BPro is the new pre-snark Primer: forget about arguing the issue, let’s argue on how others argue!  And here I am, arguing about the guy arguing about arguing.


#67    MGL      (see all posts) 2010/01/12 (Tue) @ 21:23

It is not an ad hominem attack because it has nothing to do with my discussion of the substantive issue.  An ad hominem attack or argument is when an “attack” on a person is represented as or is a diversion from a substantive argument.  It is certainly OK to state, “And by the way, here is a comment on something else that the person said, which has nothing to do with the argument at hand.”

Did I have to explicitly say, “Warning! Time out.  This next comment I am about to make has nothing to do with the argument at hand.  Nothing at all.”

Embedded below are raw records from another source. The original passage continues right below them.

Lemma es0_ready : es_ready 2 100 es0.
Proof.
  split; [|apply tab_dims_new]. unfold bwb_ok. simpl. apply fcc_new_ok; unfold U64; lia.
Qed.

(** Two threads in epoch 4; thread 1 has registered block 192 for epoch 3. *)
Definition es1 : sys :=
  with_tbp (match register_persist (λ _, 256) 192 3 1 (to_be_persisted es0) with
            | Ret (_, k) => k | Throw _ => to_be_persisted es0 end) []
    (with_tracker [4; 0] es0).


Lemma openwrite_pblk_spec_witness :
  ∃ b' s', openwrite_pblk bump 192 10 0 es0 = (Ret b', s') ∧
    heap es0 !! b' = None ∧ frame es0 s' ∧ es_ready 2 100 s' ∧ will_free s' 192 10 0 ∧
    heap s' = <[b' := Pblk 0 10 UPDATE 0 8 0 (Some 80)]> (heap es0).
Proof.
  pose proof (openwrite_pblk_spec bump bump_fresh bump_pos 2 100 es0 192 10 0
    (Pblk 0 9 ALLOC 0 8 0 (Some 80)) es0_ready) as H.
  apply H; [lia|lia|reflexivity|discriminate|reflexivity].
Defined.

Lemma free_pblk_spec_witness :
  ∃ s' del, free_pblk bump (λ _, 256) 2 192 10 0 es0 = (Ret tt, s') ∧ frame es0 s' ∧
    heap es0 !! del = None ∧ heap s' = <[del := Pblk 0 10 DELETE 0 8 0 None]> (heap es0) ∧
    will_persist s' del 10 0 ∧ will_free s' 192 10 0 ∧ will_free s' del (10 + 1) 0.
Proof.
  pose proof (free_pblk_spec bump (λ _, 256) 2 bump_fresh bump_pos 2 100 es0 192 10 0
    (Pblk 0 9 ALLOC 0 8 0 (Some 80)) es0_ready) as H.
  apply H; [lia|lia|lia|lia|unfold UINT64_MAX, U64; lia|reflexivity|unfold NULL_EPOCH; simpl; lia].
Defined.


(** [reclaim_pblk] can destroy a version that recovery still needs.  It
    decides that a retired block "was retired at least two epochs ago" from the
    epoch of the block, not from the epoch of its anti-node.  Block 64, created
    in epoch 3 and retired in epoch 10, is deallocated at once when it is
    reclaimed in epoch 10, although a crash in epoch 10 recovers epoch 8, where
    the block is still live: its version disappears from the heap. *)
Theorem reclaim_destroys_durable_version :
  ∃ s', reclaim_pblk bump (λ _, 256) 2 64 10 0 es0 = (Ret tt, s') ∧
    old_part 10 (heap es0) !! 64 = Some (3, ALLOC, 7, Some 70) ∧
    old_part 10 (heap s') !! 64 = None ∧ heap s' !! 64 = None.
Proof.
  assert (fst (reclaim_pblk bump (λ _, 256) 2 64 10 0 es0) = Ret tt) as H1 by (vm_compute; reflexivity).
  assert (heap (snd (reclaim_pblk bump (λ _, 256) 2 64 10 0 es0)) !! 64 = None) as H2
    by (vm_compute; reflexivity).
  destruct (reclaim_pblk bump (λ _, 256) 2 64 10 0 es0) as [o s']. simpl in *. subst o.
  exists s'. split_and!; [done|reflexivity| |done].
  unfold old_part. by rewrite lookup_omap, H2.
Qed.
End Example.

I’ve spoken my peace (or is it piece?) on JC’s research and on aging in general, and I don’t really have anything more to say on either issue, otherwise I run the risk of being even more redundant and repetitive than I already have been.  And as always, I could be wrong on one or more of the assertions that I have made.  Not to mention the fact that there is a lot of muddy water and gray area in this particular topic.


#68    Nick Steiner      (see all posts) 2010/01/12 (Tue) @ 21:50

It seems to be that JC has a different definition and use for his study than MGL does.  JC apparently wants to isolate the aging factor from the injury factor, and using players who weren’t seriously injured.  Using his cutoffs and age restrictions would do the trick I believe.  I think his view on the matter is that injuries are random, and not related to age - so he doesn’t want to include players who were injured for fear that they will impart noise into the study. 

The problem with that is, even if his view that injuries are mostly random is valid (and I have a sneaky feeling that injuries are correlated to age, which would explain why the rest of the studies found a lower peak), is that he still has massive selection bias against players who peaked early and were out of baseball by 30 for non-injury reasons.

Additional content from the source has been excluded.